It's been a long time between drinks for Britain's blue-chip stock index, the FTSE 100 (or Footsie). As shown by this monthly chart, provided by Alan Clement, a member of the Australian Technical Analysts' Association, the Footsie reached a record monthly high of 6977 points during the dotcom bubble in 1999 and has never returned to such heights.
According to technical analysis, the index has been consolidating within a large symmetrical triangle for 13 years. This includes a high below the 1999 peak, prior to the GFC in 2007, and a post-GFC low that was higher than the low after the dotcom bust.
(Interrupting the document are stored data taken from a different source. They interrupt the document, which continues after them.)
(* ===== verification/UrlBase64.v ===== *)
(** * UrlBase64: base64 for tokens

    [base64.RawURLEncoding]: the alphabet with [-] and [_], and no padding. *)

From S2P Require Import Prelude Wire.

Definition url_of (c : ascii) : ascii := if Ascii.eqb c "+" then "-" else if Ascii.eqb c "/" then "_" else c.
Definition std_of (c : ascii) : ascii := if Ascii.eqb c "-" then "+" else if Ascii.eqb c "_" then "/" else c.
Definition url_char (c : ascii) : bool := negb (Ascii.eqb c "+" || Ascii.eqb c "/" || Ascii.eqb c b64_pad).

Fixpoint drop_pads (s : string) : string :=
  match s with
  | EmptyString => EmptyString
  | String c s' => if Ascii.eqb c b64_pad then drop_pads s' else String c (drop_pads s')
  end.

Fixpoint url_chars (s : string) : bool :=
  match s with EmptyString => true | String c s' => url_char c && url_chars s' end.

Definition raw_url_encode (s : string) : string := smap url_of (drop_pads (base64_encode s)).

(** The padding that completes the last group; one character alone is no group. *)
Definition pads (n : nat) : option string :=
  match (n mod 4)%nat with 0%nat => Some "" | 2%nat => Some "==" | 3%nat => Some "=" | _ => None end.

Definition raw_url_decode (s : string) : option string :=
  let t := strip_newlines s in
  if url_chars t then p ← pads (String.length t); base64_decode (smap std_of t +:+ p) else None.

(** ** Round trip *)

Lemma url_char_spec n :
  0 <= n < 64 ->
  let u := url_of (b64_char n) in
  url_char u = true /\ std_of u = b64_char n /\ ((byte_of u =? 10) || (byte_of u =? 13) = false).
Proof.
  intros Hn u.
  assert (url_char u && Ascii.eqb (std_of u) (b64_char n) && negb ((byte_of u =? 10) || (byte_of u =? 13)) = true) as H.
  { apply (b64_forall (fun n => url_char (url_of (b64_char n)) && Ascii.eqb (std_of (url_of (b64_char n))) (b64_char n) &&
      negb ((byte_of (url_of (b64_char n)) =? 10) || (byte_of (url_of (b64_char n)) =? 13)))); [vm_compute; reflexivity|done]. }
  rewrite !andb_true_iff, negb_true_iff in H. destruct H as [[H1 H2] H3]. apply Ascii.eqb_eq in H2. done.
Qed.

(** What an encoding is: url characters that, padded, are the standard encoding. *)
Record url_encoding (s t : string) : Prop := {
  ue_chars : url_chars t = true;
  ue_lines : strip_newlines t = t;
  ue_pads : exists p, pads (String.length t) = Some p /\ smap std_of t +:+ p = base64_encode s
}.

Lemma pads_step t : pads (4 + t) = pads t.
Proof. unfold pads. replace (4 + t)%nat with (t + 1 * 4)%nat by lia. by rewrite Nat.Div0.mod_add. Qed.

Section one_char.
#[local] Set Default Proof Using "All".
Context (n : Z) (Hn : 0 <= n < 64).
Let u := url_of (b64_char n).

Lemma drop_pads_keep t : drop_pads (String (b64_char n) t) = String (b64_char n) (drop_pads t).
Proof. cbn [drop_pads]. by rewrite (proj1 (b64_char_plain n Hn)). Qed.

Lemma url_chars_keep t : url_chars (String u t) = url_chars t.
Proof. cbn [url_chars]. destruct (url_char_spec n Hn) as (H & _). fold u in H. by rewrite H. Qed.

Lemma url_lines_keep t : strip_newlines (String u t) = String u (strip_newlines t).
Proof. cbn [strip_newlines]. destruct (url_char_spec n Hn) as (_ & _ & H). fold u in H. by rewrite H. Qed.

Lemma url_std_keep t : smap std_of (String u t) = String (b64_char n) (smap std_of t).
Proof. cbn [smap]. f_equal. apply (url_char_spec n Hn). Qed.
End one_char.

Lemma raw_url_encoding s : url_encoding s (raw_url_encode s).
Proof.
  unfold raw_url_encode.
  induction s as [|a|a b|a b c s IH] using string_ind3; [by repeat (split || eexists)|..]; cbn [base64_encode];
    pose proof (byte_of_range a); try pose proof (byte_of_range b); try pose proof (byte_of_range c);
    rewrite !drop_pads_keep by zdiv; cbn [smap]; split; rewrite ?url_chars_keep, ?url_lines_keep by zdiv; try done;
    rewrite ?url_std_keep by zdiv; try (by eexists).
  - apply IH.
  - by rewrite (ue_lines _ _ IH).
  - destruct (ue_pads _ _ IH) as (p & Hp & E). exists p. split; [rewrite <- Hp; apply pads_step|].
    cbn [String.append base64_encode]. by rewrite E.
Qed.

Lemma raw_url_roundtrip s : raw_url_decode (raw_url_encode s) = Some s.
Proof.
  destruct (raw_url_encoding s) as [H1 H2 (p & H3 & H4)]. unfold raw_url_decode. rewrite H2, H1, H3. cbn.
  rewrite H4. apply base64_roundtrip.
Qed.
The index made a recovery from the 2009 nadir, then spent 2010 to 2012 in a smaller symmetrical triangle. In September last year, the index broke through the smaller triangle and almost without faltering pushed back to its longer-term trend line (the upper side of the large triangle) at around 6600 points.
That strong upward movement shows resolute buyer support in the market following the breakout, Clement says.
The Footsie met resistance at the trend line, resulting in a sharp retracing of its path, followed by a quick recovery. That's another bullish signal, which demonstrates buyers overcoming sellers and a preparedness to support the index at current elevated levels.
At the time of writing, the monthly chart is within 2 per cent of the trend line, and moving upwards, indicating another breakout may be imminent. Should that occur, Clement says the index could run quickly towards the 1999 record high where it will likely see short-term resistance.
If it breaks through the old high, it could run towards 8000. Clement forecasts an upside target of 8050 points.
On the downside, if the Footsie does not convincingly break out of the longer-term consolidation pattern, then sellers could take over, pushing it back to the lower trend line, which is about 4000 points.
On the fundamental side, the situation looks optimistic, with investors adopting a "risk on" outlook. That is seeing them move out of gold and bonds in favour of equities, which should help put more thrust under the Footsie as it attempts its breakout.